Stored entries
* * *
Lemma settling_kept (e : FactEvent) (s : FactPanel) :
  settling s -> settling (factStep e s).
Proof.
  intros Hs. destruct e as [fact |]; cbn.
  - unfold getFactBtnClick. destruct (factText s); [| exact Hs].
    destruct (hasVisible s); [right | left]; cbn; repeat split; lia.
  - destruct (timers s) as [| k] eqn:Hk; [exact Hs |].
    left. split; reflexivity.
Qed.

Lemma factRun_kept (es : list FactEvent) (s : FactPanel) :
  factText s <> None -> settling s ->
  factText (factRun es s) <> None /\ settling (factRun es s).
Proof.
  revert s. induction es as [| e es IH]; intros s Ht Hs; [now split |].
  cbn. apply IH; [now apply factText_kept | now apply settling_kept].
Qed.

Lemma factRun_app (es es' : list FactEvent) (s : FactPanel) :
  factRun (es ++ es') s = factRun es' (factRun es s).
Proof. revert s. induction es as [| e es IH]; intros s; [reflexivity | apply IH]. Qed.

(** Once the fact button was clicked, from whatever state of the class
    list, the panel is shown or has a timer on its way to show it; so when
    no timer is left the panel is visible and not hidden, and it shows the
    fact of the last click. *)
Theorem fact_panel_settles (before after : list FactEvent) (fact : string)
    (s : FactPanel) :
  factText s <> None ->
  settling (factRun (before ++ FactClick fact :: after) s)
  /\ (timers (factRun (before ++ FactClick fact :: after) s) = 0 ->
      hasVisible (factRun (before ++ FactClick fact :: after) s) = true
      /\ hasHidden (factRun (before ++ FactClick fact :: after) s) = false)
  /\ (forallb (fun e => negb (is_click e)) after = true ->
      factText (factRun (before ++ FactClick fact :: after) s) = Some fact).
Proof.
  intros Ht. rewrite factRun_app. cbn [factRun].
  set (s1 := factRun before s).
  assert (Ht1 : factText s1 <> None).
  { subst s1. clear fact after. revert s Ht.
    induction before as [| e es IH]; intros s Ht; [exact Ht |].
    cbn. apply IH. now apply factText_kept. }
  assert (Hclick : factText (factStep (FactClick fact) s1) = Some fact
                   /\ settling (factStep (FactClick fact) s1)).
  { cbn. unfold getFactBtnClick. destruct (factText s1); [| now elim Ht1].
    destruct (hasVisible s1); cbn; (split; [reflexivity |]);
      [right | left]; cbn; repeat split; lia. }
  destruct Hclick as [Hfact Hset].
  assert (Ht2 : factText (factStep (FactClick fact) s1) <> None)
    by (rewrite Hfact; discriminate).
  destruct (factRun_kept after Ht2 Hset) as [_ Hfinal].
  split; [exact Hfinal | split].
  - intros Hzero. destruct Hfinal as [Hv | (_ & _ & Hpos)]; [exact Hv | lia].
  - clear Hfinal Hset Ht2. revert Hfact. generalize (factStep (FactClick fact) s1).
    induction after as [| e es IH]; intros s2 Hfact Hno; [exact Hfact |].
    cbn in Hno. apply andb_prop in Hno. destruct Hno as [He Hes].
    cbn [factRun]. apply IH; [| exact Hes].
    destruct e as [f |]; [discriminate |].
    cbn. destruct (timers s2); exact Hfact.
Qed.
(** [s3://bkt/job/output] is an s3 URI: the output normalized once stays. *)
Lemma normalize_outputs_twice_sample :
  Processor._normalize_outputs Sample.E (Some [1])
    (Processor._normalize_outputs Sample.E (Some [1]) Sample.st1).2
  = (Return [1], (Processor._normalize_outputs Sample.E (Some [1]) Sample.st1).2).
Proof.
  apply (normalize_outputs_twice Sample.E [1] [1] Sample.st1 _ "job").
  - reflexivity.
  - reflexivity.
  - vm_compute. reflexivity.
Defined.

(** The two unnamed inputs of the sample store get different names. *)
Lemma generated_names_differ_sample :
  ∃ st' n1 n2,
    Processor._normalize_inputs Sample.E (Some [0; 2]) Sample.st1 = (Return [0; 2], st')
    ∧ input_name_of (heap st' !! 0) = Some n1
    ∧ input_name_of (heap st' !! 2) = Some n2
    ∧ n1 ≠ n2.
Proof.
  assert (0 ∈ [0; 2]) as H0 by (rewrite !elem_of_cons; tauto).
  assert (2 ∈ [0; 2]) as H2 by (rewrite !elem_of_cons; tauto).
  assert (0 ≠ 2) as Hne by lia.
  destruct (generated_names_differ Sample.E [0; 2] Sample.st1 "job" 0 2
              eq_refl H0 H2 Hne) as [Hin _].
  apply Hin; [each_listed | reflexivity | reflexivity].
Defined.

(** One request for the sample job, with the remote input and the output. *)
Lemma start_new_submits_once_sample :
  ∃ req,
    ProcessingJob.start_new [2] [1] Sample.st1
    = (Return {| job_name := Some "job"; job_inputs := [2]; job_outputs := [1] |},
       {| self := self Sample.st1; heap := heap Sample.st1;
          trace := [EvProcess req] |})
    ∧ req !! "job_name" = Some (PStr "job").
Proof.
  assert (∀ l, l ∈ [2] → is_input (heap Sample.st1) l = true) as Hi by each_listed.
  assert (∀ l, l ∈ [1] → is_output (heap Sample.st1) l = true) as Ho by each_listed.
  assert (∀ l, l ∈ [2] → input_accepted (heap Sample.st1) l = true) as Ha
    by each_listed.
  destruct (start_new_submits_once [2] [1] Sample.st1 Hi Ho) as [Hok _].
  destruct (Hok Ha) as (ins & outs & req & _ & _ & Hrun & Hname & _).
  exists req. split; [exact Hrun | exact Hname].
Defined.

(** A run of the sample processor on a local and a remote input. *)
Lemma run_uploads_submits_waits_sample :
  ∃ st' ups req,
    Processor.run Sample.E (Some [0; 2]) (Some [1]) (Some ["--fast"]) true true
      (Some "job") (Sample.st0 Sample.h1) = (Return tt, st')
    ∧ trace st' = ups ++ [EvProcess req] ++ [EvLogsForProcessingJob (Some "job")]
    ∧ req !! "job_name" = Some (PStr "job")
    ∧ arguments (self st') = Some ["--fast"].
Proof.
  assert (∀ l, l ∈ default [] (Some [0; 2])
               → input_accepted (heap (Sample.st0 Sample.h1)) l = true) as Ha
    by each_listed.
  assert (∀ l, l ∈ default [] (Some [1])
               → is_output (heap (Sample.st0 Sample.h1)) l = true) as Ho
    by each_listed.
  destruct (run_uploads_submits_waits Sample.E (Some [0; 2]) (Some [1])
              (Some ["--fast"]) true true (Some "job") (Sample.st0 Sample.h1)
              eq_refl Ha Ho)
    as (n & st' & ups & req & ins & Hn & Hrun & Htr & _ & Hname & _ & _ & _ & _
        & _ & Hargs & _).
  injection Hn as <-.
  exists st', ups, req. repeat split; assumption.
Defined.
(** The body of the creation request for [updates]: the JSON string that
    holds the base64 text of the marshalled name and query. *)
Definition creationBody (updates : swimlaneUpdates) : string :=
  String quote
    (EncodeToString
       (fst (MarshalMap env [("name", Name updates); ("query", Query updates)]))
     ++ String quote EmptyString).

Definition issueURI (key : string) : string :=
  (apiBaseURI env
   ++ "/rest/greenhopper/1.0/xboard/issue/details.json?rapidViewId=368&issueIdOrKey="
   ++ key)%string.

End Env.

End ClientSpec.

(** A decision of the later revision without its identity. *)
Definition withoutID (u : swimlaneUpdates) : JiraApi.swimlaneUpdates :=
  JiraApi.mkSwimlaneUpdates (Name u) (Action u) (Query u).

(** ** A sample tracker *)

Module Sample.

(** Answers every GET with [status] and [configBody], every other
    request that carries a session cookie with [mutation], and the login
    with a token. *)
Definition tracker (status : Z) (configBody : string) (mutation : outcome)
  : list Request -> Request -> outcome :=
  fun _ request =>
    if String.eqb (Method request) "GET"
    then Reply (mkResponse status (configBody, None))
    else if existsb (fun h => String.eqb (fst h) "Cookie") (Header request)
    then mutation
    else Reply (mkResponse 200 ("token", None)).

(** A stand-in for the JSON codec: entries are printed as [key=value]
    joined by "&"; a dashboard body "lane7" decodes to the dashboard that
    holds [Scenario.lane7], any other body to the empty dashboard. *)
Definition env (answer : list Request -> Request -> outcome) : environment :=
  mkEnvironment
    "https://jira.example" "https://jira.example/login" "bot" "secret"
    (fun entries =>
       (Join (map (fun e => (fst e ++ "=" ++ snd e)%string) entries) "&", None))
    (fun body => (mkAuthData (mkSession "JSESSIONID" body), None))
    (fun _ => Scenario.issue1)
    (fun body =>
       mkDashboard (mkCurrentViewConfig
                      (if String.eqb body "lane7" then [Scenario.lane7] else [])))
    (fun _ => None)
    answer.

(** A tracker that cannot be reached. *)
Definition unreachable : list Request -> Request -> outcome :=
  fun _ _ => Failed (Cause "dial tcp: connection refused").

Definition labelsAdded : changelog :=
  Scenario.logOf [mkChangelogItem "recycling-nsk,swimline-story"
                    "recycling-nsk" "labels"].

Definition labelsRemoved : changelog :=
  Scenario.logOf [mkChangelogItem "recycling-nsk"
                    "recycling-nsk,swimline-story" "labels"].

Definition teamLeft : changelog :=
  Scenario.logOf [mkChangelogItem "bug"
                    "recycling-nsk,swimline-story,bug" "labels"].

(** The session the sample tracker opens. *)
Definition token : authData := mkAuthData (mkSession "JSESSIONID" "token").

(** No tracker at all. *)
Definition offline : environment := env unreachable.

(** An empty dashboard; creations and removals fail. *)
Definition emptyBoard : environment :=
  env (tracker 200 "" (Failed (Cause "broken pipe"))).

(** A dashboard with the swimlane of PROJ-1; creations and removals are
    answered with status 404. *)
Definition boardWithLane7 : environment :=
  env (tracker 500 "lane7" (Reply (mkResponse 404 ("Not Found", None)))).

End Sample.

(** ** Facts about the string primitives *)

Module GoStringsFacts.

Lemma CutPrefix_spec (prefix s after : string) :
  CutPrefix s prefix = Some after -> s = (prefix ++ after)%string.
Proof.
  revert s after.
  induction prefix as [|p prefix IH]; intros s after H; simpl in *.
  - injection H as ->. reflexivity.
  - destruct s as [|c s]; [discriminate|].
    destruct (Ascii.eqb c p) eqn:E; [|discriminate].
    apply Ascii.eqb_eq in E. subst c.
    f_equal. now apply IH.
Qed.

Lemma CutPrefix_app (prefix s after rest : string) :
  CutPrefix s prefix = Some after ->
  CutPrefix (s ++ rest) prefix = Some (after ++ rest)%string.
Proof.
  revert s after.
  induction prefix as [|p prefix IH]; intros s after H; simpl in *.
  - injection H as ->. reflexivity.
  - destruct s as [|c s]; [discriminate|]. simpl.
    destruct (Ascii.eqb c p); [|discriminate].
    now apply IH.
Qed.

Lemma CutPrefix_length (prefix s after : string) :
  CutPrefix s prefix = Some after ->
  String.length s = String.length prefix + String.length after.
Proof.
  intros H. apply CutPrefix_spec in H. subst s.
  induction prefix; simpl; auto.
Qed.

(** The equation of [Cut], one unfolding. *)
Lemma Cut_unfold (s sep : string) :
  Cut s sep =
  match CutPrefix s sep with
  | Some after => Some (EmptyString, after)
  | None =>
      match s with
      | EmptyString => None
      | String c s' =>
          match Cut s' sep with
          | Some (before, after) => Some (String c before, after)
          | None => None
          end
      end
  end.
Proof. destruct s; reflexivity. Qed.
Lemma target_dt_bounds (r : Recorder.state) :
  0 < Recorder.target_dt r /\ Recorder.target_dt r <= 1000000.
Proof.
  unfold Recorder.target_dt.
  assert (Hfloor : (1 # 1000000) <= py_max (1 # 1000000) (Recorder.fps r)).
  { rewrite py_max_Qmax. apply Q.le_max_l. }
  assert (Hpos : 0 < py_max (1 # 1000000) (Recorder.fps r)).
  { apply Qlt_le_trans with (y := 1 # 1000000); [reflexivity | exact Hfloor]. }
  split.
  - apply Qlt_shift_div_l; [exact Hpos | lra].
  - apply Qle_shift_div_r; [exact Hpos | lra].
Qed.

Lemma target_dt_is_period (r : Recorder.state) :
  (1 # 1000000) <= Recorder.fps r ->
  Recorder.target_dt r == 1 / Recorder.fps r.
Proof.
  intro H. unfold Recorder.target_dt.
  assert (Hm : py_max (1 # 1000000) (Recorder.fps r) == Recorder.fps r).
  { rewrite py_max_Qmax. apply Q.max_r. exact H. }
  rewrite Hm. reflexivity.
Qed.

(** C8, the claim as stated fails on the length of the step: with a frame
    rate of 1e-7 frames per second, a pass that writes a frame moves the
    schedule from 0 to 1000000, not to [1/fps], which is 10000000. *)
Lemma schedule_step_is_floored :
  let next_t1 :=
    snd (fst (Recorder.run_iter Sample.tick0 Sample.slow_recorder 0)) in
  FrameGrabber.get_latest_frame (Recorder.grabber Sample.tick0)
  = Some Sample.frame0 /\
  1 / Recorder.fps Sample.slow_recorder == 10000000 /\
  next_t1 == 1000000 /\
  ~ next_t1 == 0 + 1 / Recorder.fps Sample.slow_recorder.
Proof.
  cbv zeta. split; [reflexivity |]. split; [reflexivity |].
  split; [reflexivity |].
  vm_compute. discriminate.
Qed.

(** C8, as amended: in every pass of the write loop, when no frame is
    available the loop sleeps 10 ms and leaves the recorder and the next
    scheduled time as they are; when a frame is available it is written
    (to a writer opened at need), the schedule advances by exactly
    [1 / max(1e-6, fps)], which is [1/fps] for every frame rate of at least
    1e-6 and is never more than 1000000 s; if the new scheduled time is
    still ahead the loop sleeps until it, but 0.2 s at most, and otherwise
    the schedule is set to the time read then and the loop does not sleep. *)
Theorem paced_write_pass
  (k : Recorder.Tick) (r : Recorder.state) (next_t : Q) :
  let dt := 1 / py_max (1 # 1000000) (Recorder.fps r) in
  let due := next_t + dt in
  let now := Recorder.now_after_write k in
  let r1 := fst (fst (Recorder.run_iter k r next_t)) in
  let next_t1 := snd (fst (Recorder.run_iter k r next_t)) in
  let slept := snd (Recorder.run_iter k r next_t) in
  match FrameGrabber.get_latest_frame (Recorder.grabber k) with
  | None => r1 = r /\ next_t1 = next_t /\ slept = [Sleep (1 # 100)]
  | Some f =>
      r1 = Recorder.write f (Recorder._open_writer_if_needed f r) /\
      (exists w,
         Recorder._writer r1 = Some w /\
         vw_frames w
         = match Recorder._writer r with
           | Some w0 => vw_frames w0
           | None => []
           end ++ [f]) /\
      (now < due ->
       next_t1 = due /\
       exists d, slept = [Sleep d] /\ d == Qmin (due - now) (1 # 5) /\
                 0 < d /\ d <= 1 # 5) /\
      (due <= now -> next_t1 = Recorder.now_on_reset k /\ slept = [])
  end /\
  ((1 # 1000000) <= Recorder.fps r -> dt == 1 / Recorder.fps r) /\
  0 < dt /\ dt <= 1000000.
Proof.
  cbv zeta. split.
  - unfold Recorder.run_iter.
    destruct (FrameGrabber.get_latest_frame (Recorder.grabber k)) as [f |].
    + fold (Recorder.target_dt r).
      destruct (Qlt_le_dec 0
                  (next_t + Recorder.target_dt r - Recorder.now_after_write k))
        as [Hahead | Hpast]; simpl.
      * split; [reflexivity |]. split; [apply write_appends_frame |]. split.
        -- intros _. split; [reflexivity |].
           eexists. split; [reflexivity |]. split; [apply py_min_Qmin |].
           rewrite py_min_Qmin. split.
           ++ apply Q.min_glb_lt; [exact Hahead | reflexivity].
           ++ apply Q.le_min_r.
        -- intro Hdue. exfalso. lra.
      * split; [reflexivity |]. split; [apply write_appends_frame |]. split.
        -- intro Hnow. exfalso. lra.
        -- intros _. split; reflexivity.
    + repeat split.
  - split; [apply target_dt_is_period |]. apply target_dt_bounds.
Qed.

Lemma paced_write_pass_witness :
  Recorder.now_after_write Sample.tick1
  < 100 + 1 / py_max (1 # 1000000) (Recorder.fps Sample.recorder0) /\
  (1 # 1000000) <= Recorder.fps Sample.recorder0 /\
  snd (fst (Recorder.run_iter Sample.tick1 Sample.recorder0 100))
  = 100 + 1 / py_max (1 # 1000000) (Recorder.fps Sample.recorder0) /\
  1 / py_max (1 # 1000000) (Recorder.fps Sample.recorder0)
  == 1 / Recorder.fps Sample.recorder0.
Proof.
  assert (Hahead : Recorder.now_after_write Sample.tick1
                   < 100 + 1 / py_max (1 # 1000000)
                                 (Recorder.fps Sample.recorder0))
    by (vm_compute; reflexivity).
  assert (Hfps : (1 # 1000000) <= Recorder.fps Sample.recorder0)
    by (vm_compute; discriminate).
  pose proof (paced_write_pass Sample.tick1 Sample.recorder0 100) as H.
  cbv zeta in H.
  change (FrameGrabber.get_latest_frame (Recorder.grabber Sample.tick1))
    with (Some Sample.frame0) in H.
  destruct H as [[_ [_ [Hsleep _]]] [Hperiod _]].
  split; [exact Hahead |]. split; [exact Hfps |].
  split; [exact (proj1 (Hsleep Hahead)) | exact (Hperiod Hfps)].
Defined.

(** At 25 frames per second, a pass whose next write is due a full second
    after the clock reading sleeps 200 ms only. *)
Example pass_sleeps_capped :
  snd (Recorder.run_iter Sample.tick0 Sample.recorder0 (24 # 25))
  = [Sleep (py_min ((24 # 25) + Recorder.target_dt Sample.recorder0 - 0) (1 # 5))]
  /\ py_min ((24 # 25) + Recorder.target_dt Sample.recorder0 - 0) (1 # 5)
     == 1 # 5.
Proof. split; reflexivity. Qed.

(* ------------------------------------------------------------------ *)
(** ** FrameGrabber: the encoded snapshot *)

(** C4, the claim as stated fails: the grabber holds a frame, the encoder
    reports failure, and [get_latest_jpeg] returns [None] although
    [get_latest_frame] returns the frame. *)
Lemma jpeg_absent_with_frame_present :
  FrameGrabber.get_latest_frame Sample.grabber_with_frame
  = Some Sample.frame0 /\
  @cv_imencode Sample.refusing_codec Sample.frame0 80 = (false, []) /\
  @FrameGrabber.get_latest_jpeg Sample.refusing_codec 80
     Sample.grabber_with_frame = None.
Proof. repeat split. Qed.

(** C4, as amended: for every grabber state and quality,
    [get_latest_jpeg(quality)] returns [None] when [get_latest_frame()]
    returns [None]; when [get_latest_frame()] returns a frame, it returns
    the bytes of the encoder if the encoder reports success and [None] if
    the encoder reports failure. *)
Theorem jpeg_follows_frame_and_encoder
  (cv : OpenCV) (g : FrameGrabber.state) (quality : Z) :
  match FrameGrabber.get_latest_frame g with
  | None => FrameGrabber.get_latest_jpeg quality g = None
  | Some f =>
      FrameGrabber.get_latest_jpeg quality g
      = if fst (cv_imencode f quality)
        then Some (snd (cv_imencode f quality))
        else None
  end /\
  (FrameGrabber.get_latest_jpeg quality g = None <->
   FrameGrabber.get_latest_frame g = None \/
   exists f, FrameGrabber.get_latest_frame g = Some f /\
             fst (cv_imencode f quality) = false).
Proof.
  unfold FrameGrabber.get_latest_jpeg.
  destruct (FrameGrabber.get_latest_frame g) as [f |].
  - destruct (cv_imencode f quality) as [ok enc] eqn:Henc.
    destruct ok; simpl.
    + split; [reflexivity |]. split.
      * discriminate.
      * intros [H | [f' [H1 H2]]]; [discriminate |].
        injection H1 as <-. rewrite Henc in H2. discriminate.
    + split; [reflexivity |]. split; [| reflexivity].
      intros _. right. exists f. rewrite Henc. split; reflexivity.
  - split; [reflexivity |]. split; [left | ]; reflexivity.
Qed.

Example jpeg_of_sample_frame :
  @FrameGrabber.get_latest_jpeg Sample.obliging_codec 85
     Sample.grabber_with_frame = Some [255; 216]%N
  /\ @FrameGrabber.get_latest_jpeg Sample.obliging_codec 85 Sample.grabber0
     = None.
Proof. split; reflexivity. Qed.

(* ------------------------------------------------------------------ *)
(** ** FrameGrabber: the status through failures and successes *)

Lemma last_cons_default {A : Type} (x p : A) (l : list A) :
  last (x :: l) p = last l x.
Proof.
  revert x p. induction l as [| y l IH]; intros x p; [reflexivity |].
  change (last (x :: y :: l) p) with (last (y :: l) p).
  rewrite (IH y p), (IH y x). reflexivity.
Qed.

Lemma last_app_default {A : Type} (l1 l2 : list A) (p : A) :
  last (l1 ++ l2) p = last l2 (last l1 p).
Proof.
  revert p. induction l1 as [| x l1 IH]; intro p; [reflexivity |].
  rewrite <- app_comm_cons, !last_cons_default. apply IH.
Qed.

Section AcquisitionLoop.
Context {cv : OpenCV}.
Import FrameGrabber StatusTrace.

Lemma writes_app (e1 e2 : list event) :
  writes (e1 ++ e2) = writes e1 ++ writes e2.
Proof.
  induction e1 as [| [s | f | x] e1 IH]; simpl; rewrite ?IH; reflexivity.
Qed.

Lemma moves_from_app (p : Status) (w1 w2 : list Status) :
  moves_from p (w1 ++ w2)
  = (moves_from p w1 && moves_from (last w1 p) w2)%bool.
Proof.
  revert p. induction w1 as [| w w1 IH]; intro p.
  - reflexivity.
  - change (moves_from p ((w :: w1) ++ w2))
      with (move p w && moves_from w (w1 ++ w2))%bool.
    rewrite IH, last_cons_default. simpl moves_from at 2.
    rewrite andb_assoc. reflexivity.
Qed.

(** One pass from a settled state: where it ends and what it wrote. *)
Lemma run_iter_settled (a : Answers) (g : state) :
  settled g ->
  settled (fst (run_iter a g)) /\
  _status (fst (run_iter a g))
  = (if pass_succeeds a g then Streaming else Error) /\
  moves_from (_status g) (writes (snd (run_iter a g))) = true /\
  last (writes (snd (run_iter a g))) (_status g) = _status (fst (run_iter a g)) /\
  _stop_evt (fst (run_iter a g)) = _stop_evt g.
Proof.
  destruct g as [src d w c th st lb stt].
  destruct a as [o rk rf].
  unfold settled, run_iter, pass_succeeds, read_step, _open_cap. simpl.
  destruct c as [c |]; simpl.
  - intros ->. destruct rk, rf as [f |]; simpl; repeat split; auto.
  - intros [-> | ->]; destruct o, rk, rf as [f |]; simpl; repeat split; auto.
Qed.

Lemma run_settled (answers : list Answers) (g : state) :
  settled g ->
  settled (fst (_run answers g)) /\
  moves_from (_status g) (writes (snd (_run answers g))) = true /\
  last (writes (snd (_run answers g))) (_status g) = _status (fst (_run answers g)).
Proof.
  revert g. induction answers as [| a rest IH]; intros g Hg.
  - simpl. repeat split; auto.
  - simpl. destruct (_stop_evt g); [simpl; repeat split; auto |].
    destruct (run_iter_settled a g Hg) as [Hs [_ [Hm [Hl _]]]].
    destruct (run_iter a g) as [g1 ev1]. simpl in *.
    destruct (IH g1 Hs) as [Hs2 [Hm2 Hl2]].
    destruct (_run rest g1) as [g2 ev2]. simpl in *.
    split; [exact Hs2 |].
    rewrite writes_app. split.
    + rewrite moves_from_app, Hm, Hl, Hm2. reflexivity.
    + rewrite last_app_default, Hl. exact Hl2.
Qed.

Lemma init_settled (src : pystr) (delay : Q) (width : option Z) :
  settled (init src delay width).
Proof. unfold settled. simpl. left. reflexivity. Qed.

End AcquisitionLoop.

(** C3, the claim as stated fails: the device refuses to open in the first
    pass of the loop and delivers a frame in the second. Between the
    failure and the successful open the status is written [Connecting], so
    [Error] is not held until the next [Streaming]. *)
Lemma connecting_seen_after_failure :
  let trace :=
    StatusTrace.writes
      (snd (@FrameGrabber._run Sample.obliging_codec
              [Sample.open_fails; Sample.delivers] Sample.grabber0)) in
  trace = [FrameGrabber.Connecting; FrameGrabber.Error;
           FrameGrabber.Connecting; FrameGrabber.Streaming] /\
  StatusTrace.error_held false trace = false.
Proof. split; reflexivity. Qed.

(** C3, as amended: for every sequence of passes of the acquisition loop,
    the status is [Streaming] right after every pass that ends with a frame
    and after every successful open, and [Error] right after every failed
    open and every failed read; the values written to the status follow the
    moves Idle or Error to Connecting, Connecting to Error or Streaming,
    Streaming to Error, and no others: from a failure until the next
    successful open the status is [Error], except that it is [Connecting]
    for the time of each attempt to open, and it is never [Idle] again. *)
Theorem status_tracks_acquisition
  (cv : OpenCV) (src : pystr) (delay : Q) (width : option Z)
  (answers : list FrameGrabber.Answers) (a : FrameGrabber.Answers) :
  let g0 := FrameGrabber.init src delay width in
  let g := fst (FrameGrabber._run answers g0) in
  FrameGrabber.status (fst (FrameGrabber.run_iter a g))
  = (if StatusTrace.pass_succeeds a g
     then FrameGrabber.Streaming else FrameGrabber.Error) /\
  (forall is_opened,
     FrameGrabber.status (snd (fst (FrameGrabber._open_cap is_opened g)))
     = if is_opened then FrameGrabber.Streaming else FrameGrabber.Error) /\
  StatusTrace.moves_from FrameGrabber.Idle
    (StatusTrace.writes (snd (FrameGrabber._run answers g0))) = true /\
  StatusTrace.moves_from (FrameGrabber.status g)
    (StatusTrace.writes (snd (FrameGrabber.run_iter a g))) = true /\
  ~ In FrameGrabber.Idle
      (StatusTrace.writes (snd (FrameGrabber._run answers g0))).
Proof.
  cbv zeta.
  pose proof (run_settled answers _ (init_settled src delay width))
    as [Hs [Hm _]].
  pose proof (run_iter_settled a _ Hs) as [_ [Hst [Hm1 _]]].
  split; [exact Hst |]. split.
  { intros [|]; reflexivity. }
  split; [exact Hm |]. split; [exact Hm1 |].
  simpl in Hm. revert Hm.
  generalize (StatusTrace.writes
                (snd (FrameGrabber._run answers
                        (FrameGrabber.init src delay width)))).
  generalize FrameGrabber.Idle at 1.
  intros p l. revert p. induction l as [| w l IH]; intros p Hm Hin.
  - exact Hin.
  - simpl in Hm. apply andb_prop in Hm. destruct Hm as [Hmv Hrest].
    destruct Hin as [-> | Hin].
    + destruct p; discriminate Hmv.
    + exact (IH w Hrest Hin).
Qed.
* * *
### EXERCISE
Looking at the records above, how many lines include "mkResponse"? Please give the number and nothing more.

### RESPONSE TO THIS EXERCISE
3